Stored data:
::::
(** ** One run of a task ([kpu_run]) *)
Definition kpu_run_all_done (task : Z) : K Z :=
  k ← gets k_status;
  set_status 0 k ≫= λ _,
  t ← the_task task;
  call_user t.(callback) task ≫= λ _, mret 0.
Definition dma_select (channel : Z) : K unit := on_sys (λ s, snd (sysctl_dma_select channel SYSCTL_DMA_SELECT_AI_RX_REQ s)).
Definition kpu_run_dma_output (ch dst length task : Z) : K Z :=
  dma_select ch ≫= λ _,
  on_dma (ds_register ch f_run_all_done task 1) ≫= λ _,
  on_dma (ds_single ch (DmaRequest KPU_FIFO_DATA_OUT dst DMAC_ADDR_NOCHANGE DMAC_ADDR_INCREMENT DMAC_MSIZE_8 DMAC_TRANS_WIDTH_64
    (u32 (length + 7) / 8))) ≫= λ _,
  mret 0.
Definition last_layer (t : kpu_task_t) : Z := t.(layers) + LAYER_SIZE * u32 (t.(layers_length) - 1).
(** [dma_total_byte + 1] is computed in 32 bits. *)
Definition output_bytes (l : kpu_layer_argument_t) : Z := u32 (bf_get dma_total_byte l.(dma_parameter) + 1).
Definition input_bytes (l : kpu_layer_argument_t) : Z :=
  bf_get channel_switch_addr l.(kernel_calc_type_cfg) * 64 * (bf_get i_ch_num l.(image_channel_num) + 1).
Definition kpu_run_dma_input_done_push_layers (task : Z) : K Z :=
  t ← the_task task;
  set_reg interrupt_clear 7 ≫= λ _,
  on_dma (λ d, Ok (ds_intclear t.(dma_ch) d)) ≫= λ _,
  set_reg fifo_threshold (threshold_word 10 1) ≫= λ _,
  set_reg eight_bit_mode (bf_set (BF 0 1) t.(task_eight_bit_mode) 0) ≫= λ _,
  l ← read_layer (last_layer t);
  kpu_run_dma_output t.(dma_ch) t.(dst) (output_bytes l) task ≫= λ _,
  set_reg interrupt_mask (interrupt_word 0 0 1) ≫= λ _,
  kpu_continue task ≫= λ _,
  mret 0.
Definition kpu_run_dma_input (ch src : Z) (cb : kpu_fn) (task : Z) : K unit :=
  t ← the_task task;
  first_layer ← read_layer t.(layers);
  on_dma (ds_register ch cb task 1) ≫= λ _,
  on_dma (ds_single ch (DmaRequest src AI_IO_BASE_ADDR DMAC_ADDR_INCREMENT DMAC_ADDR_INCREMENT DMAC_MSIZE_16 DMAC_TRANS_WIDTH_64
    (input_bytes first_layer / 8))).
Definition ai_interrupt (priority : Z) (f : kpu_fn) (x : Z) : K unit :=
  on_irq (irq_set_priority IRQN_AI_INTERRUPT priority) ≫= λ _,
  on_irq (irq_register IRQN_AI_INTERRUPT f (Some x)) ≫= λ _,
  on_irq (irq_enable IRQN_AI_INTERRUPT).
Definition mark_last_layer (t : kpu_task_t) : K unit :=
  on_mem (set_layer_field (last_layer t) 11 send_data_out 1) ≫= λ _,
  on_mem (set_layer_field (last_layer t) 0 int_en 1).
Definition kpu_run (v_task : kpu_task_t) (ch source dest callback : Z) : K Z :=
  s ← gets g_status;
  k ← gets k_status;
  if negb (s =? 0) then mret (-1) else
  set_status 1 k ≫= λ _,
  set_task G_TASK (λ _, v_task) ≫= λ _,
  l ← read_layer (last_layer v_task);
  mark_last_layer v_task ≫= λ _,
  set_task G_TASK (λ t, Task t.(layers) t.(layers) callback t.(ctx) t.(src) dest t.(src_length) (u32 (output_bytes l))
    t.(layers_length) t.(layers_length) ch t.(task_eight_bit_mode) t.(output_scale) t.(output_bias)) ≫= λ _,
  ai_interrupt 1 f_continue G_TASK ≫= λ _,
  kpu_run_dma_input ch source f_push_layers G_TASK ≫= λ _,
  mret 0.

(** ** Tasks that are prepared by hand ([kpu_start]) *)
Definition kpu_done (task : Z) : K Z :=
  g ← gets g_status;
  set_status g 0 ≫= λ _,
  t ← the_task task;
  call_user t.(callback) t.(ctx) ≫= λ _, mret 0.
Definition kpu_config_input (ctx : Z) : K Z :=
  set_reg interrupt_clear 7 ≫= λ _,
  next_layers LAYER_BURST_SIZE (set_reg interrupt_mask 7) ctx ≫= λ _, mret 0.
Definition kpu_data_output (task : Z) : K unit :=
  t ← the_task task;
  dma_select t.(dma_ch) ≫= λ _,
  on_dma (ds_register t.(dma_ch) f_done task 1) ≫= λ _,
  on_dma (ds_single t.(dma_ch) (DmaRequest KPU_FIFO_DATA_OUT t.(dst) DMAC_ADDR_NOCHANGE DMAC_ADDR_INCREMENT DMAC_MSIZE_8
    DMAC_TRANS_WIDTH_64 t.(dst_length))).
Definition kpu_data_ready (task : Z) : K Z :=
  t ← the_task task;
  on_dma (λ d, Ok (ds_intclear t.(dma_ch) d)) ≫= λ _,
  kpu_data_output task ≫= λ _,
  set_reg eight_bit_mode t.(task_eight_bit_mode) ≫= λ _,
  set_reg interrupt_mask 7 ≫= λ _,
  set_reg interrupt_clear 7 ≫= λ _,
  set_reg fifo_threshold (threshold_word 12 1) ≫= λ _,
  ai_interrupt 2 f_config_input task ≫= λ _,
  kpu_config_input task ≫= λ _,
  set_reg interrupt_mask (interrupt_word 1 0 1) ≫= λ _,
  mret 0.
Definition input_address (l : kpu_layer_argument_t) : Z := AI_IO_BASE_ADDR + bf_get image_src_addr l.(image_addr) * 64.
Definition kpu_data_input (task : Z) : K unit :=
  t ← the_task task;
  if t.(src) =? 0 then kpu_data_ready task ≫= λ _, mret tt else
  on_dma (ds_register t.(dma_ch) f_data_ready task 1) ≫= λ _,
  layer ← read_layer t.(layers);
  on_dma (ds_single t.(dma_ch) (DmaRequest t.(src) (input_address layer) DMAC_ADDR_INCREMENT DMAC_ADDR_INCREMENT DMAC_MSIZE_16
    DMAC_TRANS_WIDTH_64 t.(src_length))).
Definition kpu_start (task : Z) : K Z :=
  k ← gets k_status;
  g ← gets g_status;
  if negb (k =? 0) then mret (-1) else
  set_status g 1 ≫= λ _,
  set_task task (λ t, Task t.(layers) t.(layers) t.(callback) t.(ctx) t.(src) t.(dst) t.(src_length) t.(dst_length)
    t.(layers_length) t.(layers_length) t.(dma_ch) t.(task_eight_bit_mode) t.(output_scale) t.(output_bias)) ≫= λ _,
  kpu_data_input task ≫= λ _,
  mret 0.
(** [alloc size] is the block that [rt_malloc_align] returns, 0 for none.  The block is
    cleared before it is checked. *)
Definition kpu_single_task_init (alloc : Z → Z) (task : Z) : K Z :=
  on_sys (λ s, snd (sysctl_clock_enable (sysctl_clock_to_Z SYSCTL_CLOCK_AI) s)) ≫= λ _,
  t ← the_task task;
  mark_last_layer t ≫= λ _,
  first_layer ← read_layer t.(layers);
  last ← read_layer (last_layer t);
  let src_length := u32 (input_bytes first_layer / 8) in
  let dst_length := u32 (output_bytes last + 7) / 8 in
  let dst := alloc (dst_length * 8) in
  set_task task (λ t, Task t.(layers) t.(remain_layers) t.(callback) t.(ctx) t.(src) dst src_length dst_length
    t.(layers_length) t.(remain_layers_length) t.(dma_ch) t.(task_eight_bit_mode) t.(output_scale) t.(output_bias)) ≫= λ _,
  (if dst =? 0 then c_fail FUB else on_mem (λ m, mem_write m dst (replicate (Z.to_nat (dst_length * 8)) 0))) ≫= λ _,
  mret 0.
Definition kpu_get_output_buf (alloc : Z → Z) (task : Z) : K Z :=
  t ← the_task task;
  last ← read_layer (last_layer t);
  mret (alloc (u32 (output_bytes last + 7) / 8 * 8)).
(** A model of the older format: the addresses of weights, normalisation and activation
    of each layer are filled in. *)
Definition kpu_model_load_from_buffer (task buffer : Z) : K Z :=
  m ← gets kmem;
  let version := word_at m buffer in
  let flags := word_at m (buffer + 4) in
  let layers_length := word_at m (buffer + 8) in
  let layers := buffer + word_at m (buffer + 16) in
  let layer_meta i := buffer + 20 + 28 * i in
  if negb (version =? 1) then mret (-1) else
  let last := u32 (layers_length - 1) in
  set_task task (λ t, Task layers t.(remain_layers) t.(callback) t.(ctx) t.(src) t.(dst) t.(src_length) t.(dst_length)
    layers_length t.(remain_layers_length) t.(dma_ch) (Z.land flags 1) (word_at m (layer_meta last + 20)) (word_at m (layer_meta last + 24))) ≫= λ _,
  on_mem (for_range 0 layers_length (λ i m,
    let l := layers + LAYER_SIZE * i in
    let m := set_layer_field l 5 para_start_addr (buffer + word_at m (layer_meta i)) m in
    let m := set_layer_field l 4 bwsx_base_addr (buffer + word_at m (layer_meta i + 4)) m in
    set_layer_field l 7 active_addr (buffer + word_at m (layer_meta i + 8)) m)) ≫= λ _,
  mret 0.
::::
> About this task:
Emit an exact copy of the lines spanning the start of the records to the line containing "Definition mark_last_layer (t", inclusive, and no other output.

> Written response:
(** ** One run of a task ([kpu_run]) *)
Definition kpu_run_all_done (task : Z) : K Z :=
  k ← gets k_status;
  set_status 0 k ≫= λ _,
  t ← the_task task;
  call_user t.(callback) task ≫= λ _, mret 0.
Definition dma_select (channel : Z) : K unit := on_sys (λ s, snd (sysctl_dma_select channel SYSCTL_DMA_SELECT_AI_RX_REQ s)).
Definition kpu_run_dma_output (ch dst length task : Z) : K Z :=
  dma_select ch ≫= λ _,
  on_dma (ds_register ch f_run_all_done task 1) ≫= λ _,
  on_dma (ds_single ch (DmaRequest KPU_FIFO_DATA_OUT dst DMAC_ADDR_NOCHANGE DMAC_ADDR_INCREMENT DMAC_MSIZE_8 DMAC_TRANS_WIDTH_64
    (u32 (length + 7) / 8))) ≫= λ _,
  mret 0.
Definition last_layer (t : kpu_task_t) : Z := t.(layers) + LAYER_SIZE * u32 (t.(layers_length) - 1).
(** [dma_total_byte + 1] is computed in 32 bits. *)
Definition output_bytes (l : kpu_layer_argument_t) : Z := u32 (bf_get dma_total_byte l.(dma_parameter) + 1).
Definition input_bytes (l : kpu_layer_argument_t) : Z :=
  bf_get channel_switch_addr l.(kernel_calc_type_cfg) * 64 * (bf_get i_ch_num l.(image_channel_num) + 1).
Definition kpu_run_dma_input_done_push_layers (task : Z) : K Z :=
  t ← the_task task;
  set_reg interrupt_clear 7 ≫= λ _,
  on_dma (λ d, Ok (ds_intclear t.(dma_ch) d)) ≫= λ _,
  set_reg fifo_threshold (threshold_word 10 1) ≫= λ _,
  set_reg eight_bit_mode (bf_set (BF 0 1) t.(task_eight_bit_mode) 0) ≫= λ _,
  l ← read_layer (last_layer t);
  kpu_run_dma_output t.(dma_ch) t.(dst) (output_bytes l) task ≫= λ _,
  set_reg interrupt_mask (interrupt_word 0 0 1) ≫= λ _,
  kpu_continue task ≫= λ _,
  mret 0.
Definition kpu_run_dma_input (ch src : Z) (cb : kpu_fn) (task : Z) : K unit :=
  t ← the_task task;
  first_layer ← read_layer t.(layers);
  on_dma (ds_register ch cb task 1) ≫= λ _,
  on_dma (ds_single ch (DmaRequest src AI_IO_BASE_ADDR DMAC_ADDR_INCREMENT DMAC_ADDR_INCREMENT DMAC_MSIZE_16 DMAC_TRANS_WIDTH_64
    (input_bytes first_layer / 8))).
Definition ai_interrupt (priority : Z) (f : kpu_fn) (x : Z) : K unit :=
  on_irq (irq_set_priority IRQN_AI_INTERRUPT priority) ≫= λ _,
  on_irq (irq_register IRQN_AI_INTERRUPT f (Some x)) ≫= λ _,
  on_irq (irq_enable IRQN_AI_INTERRUPT).
Definition mark_last_layer (t : kpu_task_t) : K unit :=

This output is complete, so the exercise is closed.